*ACTION ITEM*
Scan the material that follows for lines with "state". Answer with how many there are, nothing else.

*DATA*
Lemma coherent_complete O id r es a :
  coherent O (Complete id r :: es) a →
  is_Some (waiters a !! id) ∧ coherent O es (set_waiters (delete id (waiters a)) a).
Proof.
  intros [Hm Hr Had Hw]. pose proof (Hw id) as Hid.
  rewrite completions_cons in Hid. simpl in Hid. rewrite bool_decide_true in Hid by done.
  unfold waits in Hid. case_decide as Hs; [|lia]. split; [done|].
  apply Forall_cons in Had as [_ Had]. split; try done. intros id'. simpl.
  specialize (Hw id'). rewrite completions_cons in Hw. simpl in Hw. unfold waits in *. simpl.
  destruct (decide (id' = id)) as [->|Hne].
  - rewrite lookup_delete_eq, decide_False by (by intros [? ?]). lia.
  - rewrite lookup_delete_ne by done. rewrite bool_decide_false in Hw by congruence. lia.
Qed.

Lemma execute_one_coherent O e es now a a' acts more :
  coherent O (e :: es) a → execute_one delivers e now a = (a', acts, more) →
  coherent O (es ++ more) a'.
Proof.
  intros Hco Hx. pose proof (co_addressed _ _ _ Hco) as Had.
  apply (execute_one_budget delivers e es now a a' acts more Had) in Hx as Hx'.
  destruct Hx' as [Had' _].
  destruct e as [s id att req dl pkt ctx|s id att|r|id r]; simpl in Hx.
  - destruct Hco as [Hm Hr _ Hw]. destruct (send_remote _ _ _ _) as [acts0 sent]. destruct sent.
    { simplify_eq. rewrite app_nil_r in *. by split. }
    apply Forall_cons in Had as [Had _].
    destruct (disconnect_budget s now (state a)) as (st & es' & E & Hag & Hq & Hb); [done|].
    rewrite E in Hx. simplify_eq. split; simpl.
    + exact (well_formed_apply (EvDisconnected s) _ _ _ _ Hm I E).
    + by rewrite Hag.
    + done.
    + intros id'. specialize (Hw id'). rewrite completions_cons in Hw.
      pose proof (apply_balance (EvDisconnected s) _ _ _ _ Hm I E id') as Hb'. simpl in *.
      rewrite completions_app. unfold waits in *. simpl. lia.
  - simplify_eq. rewrite app_nil_r in *. by destruct Hco.
  - simplify_eq. rewrite app_nil_r in *. by destruct Hco.
  - apply coherent_complete in Hco as [[w Ew] Hco]. rewrite Ew in Hx. simplify_eq.
    by rewrite app_nil_r.
Qed.

Lemma execute_loop_coherent O fuel es now a a' acts :
  coherent O es a → execute_loop delivers fuel es now a = Some (a', acts) →
  coherent O [] a'.
Proof.
  revert es a acts. induction fuel as [|fuel IH]; intros [|e es] a acts Hco; simpl;
    try (intros; by simplify_eq).
  destruct (execute_one delivers e now a) as [[a1 acts1] more] eqn:E.
  apply (execute_one_coherent O e es) in E; [|done].
  destruct (execute_loop delivers fuel (es ++ more) now a1) as [[a2 acts2]|] eqn:E2; [|done].
  intros; simplify_eq. by eapply IH.
Qed.
Lemma handle_serves c s now a a' acts d id w :
  handle delivers c s now a = Some (a', acts, d) → waiters a !! id = Some w → served w id a' acts.
Proof.
  destruct c as [cap out resp|s'|s'|s'|s' k att pkt|resp]; simpl; intros Hx Hw.
  - destruct (apply _ now (state a)) as [st [es|[]]].
    + destruct (execute _ _ _ _) as [[a1 acts1]|] eqn:Ex; [|done]. injection Hx as <- <- <-.
      apply (execute_loop_serves _ _ _ _ _ _ _ _ Ex Hw).
    + injection Hx as <- <- <-. by left.
  - apply fmap_Some in Hx as ([a1 acts1] & E & [= -> -> ->]). by eapply actor_apply_serves.
  - apply fmap_Some in Hx as ([a1 acts1] & E & [= -> -> ->]). by eapply actor_apply_serves.
  - apply fmap_Some in Hx as ([a1 acts1] & E & [= -> -> ->]). eapply actor_apply_serves; [done|].
    by repeat case_match.
  - apply fmap_Some in Hx as ([a1 acts1] & E & [= -> -> ->]). by eapply actor_apply_serves.
  - injection Hx as <- <- <-. right. unfold responded. rewrite omap_app, elem_of_app. left.
    by eapply (stop_serves a).
Qed.

Lemma step_serves i l l' acts id w :
  fresh_input i l → run_broker_step delivers i l = Some (l', acts) →
  waiters (actor l) !! id = Some w → served w id (actor l') acts.
Proof.
  intros Hfr Hst Hw.
  destruct i as [k ab now sys r| |k now|k|c s now| |now];
    [|unfold run_broker_step, loop_continue in Hst; destruct (running l); [|done]; simpl in *..].
  - assert (waiters (with_caller k ab r (actor l)) !! id = Some w) as Hw'.
    { simpl. rewrite lookup_insert_ne; [done|]. intros ->. by destruct Hfr as [Hnone _]; rewrite Hw in Hnone. }
    apply local_step in Hst as [_ [(_ & _ & Ha)|(_ & _ & -> & ->)]]; [by eapply actor_apply_serves|].
    right. by eapply stop_serves.
  - case_match; [|done]. simplify_eq. by left.
  - case_decide; [|done]. apply fmap_Some in Hst as ([a acts1] & Ha & [= -> ->]).
    by eapply actor_apply_serves.
  - case_decide; [|done]. simplify_eq. by left.
  - destruct (handle _ _ _ _ _) as [[[a acts1] d]|] eqn:E; [|done]. simplify_eq.
    by eapply handle_serves.
  - injection Hst as <- <-. right. by eapply (stop_serves (actor l)).
  - destruct (next_deadline _) as [d|]; [|done]. case_match; [|done].
    apply fmap_Some in Hst as ([a acts1] & Ha & [= -> ->]). by eapply actor_apply_serves.
Qed.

*ANSWER BELOW*
2